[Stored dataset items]
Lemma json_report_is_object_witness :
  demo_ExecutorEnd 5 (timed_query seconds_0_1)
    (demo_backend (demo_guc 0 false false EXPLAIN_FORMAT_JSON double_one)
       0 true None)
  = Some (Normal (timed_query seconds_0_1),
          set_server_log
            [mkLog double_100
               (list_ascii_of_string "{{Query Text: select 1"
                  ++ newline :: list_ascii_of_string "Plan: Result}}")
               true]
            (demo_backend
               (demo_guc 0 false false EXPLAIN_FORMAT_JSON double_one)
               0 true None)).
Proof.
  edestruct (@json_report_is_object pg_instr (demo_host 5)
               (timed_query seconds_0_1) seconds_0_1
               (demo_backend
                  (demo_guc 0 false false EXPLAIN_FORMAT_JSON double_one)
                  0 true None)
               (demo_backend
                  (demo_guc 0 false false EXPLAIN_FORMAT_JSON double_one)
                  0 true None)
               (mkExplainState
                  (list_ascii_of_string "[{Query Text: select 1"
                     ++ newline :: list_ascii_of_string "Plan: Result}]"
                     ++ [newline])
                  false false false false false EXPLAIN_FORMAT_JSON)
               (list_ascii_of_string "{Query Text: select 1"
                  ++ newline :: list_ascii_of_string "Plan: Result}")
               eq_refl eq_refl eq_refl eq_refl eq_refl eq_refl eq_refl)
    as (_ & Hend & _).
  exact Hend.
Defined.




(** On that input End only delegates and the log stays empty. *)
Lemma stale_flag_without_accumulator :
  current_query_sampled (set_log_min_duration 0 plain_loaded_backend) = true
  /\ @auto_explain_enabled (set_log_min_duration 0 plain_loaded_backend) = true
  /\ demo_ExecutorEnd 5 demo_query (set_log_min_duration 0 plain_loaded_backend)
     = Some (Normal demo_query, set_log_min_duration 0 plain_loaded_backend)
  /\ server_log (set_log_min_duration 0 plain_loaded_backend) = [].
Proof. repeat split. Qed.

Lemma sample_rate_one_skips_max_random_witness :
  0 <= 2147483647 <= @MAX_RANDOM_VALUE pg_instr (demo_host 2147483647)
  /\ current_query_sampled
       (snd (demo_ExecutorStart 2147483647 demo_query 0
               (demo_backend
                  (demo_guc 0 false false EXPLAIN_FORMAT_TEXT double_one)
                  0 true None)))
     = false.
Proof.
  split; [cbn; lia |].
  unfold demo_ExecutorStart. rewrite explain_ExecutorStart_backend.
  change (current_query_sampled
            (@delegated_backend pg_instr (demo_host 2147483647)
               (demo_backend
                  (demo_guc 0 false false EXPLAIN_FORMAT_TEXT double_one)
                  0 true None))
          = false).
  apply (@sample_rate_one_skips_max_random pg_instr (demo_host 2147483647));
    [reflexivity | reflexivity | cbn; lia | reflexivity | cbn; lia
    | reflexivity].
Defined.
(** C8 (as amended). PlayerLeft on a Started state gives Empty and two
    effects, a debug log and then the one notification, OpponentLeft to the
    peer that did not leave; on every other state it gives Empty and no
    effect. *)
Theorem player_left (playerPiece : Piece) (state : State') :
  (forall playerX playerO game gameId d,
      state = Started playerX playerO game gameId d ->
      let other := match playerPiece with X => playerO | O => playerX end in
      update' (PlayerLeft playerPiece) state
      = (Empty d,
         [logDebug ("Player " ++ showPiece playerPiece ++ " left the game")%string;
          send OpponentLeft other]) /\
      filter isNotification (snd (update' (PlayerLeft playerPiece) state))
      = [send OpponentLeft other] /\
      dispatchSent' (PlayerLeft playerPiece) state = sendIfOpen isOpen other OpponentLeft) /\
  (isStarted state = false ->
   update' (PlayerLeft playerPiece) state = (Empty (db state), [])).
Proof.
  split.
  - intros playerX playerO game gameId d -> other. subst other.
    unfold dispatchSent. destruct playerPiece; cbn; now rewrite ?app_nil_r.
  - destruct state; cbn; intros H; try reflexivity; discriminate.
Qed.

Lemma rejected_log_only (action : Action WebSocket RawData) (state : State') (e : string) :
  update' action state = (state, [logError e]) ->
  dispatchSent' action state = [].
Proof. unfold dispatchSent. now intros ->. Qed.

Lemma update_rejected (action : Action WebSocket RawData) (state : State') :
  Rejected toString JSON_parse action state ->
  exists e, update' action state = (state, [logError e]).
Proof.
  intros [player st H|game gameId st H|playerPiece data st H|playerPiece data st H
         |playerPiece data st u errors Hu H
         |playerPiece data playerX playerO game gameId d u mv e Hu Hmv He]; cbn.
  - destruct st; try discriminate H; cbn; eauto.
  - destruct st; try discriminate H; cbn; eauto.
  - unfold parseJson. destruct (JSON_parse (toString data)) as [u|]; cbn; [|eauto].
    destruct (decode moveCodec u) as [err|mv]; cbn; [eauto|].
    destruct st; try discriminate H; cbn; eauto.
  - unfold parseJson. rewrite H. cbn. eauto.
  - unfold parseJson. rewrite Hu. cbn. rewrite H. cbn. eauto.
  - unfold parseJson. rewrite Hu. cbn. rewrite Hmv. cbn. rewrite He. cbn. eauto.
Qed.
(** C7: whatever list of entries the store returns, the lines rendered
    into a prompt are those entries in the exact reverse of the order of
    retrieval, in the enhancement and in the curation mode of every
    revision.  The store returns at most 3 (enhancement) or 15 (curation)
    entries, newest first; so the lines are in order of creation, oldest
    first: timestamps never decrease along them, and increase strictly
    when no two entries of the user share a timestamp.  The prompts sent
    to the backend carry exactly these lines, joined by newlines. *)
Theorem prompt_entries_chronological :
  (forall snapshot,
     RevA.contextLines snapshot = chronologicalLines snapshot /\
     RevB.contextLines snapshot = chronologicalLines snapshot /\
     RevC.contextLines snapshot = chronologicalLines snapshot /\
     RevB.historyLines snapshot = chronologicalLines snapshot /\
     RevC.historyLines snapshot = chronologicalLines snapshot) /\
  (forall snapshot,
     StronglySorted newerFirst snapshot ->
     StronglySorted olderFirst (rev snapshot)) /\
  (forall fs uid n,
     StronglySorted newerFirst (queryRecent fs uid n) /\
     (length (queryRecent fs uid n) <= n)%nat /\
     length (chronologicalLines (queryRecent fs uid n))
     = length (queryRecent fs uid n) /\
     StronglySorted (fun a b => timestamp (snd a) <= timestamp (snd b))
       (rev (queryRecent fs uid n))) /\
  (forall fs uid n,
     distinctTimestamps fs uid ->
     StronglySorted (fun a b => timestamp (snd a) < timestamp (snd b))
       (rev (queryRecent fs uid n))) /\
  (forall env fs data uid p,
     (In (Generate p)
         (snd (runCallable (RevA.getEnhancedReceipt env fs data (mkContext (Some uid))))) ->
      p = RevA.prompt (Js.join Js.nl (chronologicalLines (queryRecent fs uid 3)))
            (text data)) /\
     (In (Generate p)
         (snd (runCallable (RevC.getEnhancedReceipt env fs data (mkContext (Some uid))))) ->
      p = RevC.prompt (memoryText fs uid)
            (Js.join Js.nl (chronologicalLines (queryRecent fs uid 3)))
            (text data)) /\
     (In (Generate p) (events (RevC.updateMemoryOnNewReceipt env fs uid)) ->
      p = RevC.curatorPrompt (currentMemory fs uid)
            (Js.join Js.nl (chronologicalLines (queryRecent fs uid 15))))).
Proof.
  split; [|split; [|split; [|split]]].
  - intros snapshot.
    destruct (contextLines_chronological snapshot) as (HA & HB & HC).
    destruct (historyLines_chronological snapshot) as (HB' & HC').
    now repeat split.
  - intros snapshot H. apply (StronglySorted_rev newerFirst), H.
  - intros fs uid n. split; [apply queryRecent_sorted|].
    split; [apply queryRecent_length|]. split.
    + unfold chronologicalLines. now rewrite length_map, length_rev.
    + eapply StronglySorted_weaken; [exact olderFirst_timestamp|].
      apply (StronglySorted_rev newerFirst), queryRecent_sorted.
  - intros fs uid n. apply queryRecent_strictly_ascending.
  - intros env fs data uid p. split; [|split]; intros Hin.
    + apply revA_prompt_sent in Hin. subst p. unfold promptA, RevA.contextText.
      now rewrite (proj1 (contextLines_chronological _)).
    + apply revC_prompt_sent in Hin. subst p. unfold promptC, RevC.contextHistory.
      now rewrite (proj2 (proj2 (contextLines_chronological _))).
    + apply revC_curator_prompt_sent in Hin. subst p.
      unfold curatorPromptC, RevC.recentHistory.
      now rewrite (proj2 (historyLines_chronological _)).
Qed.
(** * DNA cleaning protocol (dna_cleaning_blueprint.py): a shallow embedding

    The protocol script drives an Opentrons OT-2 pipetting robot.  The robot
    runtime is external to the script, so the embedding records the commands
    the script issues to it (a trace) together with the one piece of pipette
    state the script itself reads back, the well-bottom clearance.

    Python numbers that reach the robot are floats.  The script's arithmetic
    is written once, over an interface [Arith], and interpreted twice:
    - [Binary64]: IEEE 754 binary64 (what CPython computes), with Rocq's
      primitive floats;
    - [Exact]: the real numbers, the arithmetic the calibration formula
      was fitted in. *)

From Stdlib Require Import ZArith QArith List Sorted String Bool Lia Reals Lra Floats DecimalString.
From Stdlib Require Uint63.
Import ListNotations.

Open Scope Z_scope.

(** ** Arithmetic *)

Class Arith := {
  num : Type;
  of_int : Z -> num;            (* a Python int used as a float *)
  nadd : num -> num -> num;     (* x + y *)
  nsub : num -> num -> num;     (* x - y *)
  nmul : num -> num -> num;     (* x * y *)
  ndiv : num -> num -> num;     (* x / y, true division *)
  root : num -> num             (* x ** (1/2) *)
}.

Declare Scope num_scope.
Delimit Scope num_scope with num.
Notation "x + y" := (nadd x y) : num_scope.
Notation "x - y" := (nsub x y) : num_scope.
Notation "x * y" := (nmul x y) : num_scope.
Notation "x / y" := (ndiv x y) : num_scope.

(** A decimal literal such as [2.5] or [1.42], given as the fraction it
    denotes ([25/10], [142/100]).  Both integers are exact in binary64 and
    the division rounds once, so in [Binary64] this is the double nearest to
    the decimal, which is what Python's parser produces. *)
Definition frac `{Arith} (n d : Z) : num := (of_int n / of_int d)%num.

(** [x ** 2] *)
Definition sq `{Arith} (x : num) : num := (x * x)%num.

* * *

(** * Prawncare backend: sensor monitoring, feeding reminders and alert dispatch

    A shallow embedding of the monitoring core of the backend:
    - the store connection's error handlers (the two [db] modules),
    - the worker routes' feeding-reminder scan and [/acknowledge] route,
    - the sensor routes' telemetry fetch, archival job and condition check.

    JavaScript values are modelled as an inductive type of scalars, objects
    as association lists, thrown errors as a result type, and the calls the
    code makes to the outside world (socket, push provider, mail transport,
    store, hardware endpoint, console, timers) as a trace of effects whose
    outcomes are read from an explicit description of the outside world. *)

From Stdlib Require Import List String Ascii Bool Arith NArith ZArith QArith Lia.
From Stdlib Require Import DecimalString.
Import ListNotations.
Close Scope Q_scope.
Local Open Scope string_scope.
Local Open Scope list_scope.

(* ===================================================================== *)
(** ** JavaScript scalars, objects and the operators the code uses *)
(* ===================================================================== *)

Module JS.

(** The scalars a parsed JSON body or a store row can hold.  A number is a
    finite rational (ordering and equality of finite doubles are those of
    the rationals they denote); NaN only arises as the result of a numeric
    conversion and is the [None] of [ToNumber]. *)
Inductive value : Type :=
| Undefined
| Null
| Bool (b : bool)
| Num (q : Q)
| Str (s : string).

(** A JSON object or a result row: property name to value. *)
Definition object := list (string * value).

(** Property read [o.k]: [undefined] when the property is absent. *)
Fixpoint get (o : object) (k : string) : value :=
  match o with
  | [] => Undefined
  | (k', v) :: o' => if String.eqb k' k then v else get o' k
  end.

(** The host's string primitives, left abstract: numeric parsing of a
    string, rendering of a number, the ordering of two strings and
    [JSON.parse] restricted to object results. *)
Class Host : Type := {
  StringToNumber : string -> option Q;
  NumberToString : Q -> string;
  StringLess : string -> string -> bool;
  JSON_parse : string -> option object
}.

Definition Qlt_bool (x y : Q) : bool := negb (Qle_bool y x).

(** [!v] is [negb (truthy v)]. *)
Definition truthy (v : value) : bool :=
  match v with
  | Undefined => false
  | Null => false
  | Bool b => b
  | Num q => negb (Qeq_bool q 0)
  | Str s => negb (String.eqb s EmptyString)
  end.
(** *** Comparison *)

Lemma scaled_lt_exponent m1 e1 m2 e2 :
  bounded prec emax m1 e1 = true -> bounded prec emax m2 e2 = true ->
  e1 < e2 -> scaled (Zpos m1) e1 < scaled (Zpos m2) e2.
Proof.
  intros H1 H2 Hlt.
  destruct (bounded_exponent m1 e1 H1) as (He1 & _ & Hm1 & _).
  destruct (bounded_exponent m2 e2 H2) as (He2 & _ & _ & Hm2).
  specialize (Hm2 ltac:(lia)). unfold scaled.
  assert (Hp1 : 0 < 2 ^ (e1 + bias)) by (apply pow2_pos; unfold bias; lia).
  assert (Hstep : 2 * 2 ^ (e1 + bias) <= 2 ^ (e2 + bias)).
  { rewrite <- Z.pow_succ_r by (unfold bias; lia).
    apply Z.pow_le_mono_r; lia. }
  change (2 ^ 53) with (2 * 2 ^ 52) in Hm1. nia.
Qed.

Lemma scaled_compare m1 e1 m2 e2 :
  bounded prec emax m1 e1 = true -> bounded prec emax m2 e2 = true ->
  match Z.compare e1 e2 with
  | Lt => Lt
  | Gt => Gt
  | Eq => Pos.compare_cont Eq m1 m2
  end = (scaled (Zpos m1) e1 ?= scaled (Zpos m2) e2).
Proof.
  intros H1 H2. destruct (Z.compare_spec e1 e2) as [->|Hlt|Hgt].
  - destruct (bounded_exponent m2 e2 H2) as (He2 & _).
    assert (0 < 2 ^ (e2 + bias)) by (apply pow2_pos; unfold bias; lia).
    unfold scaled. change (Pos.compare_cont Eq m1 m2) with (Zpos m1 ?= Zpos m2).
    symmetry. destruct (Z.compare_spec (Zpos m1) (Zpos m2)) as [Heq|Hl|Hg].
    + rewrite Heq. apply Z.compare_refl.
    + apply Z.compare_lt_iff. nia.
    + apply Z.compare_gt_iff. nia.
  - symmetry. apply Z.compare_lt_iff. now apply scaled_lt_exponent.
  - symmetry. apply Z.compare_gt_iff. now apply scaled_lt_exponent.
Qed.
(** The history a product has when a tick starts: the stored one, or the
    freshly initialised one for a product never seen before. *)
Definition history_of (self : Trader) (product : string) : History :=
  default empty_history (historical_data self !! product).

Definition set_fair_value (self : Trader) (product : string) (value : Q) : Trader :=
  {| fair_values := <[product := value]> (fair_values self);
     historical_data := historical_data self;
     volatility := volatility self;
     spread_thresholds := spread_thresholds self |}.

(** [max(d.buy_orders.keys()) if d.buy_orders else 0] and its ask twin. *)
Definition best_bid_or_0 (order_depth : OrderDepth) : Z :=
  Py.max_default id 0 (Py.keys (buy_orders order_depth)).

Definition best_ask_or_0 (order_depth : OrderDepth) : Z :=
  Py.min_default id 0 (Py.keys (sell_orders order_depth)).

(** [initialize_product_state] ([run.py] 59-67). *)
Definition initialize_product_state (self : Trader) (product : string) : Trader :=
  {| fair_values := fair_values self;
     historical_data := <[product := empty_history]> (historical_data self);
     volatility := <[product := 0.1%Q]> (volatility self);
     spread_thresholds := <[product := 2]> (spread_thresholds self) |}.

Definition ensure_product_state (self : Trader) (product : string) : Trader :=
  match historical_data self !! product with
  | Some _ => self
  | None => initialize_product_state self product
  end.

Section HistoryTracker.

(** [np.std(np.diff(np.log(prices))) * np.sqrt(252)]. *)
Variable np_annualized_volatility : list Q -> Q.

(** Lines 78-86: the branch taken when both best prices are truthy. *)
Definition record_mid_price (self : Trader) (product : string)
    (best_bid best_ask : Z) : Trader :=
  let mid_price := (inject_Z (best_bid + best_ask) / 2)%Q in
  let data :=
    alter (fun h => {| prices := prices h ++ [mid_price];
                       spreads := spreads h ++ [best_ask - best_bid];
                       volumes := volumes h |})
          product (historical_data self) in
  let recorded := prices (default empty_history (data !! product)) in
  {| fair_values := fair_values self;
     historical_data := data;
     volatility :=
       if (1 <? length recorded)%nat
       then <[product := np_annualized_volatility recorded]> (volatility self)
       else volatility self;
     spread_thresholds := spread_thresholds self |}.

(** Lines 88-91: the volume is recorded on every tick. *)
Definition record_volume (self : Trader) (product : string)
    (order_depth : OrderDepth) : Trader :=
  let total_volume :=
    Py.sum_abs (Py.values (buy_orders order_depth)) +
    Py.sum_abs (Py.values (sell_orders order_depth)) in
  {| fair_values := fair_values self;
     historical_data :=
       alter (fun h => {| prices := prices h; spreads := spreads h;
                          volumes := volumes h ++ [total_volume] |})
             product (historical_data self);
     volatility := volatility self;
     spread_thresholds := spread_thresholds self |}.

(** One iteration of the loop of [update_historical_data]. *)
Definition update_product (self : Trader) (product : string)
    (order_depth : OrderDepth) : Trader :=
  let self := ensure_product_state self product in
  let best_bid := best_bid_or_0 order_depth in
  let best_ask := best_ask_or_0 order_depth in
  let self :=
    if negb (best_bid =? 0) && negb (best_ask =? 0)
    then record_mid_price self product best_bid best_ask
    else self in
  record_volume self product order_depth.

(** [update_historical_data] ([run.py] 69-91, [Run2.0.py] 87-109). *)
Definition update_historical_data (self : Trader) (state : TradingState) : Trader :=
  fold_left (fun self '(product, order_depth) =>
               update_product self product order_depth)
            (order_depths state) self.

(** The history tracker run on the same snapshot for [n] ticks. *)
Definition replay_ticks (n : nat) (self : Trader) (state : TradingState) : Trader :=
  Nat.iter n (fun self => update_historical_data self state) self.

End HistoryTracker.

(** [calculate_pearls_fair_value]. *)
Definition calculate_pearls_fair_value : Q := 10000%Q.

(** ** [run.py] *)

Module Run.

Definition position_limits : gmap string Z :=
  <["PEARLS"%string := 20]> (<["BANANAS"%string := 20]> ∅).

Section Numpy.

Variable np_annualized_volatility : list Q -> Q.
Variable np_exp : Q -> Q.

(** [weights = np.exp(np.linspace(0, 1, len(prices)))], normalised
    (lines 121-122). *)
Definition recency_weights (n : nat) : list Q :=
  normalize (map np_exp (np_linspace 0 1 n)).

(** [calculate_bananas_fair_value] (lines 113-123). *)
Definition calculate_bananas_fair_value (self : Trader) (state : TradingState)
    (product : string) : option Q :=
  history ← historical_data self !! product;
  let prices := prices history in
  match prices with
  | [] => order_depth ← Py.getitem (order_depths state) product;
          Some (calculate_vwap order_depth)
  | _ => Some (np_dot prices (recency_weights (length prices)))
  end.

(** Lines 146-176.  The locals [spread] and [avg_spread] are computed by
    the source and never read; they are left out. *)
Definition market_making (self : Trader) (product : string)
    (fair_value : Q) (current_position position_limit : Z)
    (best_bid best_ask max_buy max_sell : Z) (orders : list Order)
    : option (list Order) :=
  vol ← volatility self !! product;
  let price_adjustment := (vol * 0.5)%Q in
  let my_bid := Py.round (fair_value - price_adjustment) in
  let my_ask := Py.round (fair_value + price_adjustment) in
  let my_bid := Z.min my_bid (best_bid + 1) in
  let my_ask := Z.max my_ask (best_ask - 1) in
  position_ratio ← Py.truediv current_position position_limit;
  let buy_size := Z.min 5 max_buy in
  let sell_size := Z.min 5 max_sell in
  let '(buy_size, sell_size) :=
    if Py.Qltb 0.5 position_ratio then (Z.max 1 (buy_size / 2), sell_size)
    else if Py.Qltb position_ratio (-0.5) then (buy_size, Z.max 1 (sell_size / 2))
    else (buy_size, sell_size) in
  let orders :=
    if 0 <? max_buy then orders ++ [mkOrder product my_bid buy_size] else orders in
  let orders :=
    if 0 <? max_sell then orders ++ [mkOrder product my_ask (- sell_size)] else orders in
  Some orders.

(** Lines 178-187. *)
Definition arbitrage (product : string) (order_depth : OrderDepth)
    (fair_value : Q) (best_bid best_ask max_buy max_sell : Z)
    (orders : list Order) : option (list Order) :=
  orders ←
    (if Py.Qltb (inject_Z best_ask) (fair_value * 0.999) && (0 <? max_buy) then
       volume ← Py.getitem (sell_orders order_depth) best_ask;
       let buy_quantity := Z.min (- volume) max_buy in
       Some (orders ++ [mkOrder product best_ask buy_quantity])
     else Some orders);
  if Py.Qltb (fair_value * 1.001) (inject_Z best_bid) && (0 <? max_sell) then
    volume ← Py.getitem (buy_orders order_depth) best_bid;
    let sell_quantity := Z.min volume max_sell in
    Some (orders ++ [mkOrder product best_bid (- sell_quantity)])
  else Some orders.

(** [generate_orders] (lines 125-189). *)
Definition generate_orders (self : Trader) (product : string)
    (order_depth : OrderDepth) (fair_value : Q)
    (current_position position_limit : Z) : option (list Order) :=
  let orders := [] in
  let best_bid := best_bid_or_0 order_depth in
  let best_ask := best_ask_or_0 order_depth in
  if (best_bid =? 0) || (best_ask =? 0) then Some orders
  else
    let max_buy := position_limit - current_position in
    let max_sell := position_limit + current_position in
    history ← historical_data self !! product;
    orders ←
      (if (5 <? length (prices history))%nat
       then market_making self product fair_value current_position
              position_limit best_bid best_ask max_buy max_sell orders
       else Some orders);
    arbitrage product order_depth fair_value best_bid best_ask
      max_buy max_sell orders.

What needs to be done: List all lines above in which the string "robot" appears.

Answer box:
    The protocol script drives an Opentrons OT-2 pipetting robot.  The robot
    Python numbers that reach the robot are floats.  The script's arithmetic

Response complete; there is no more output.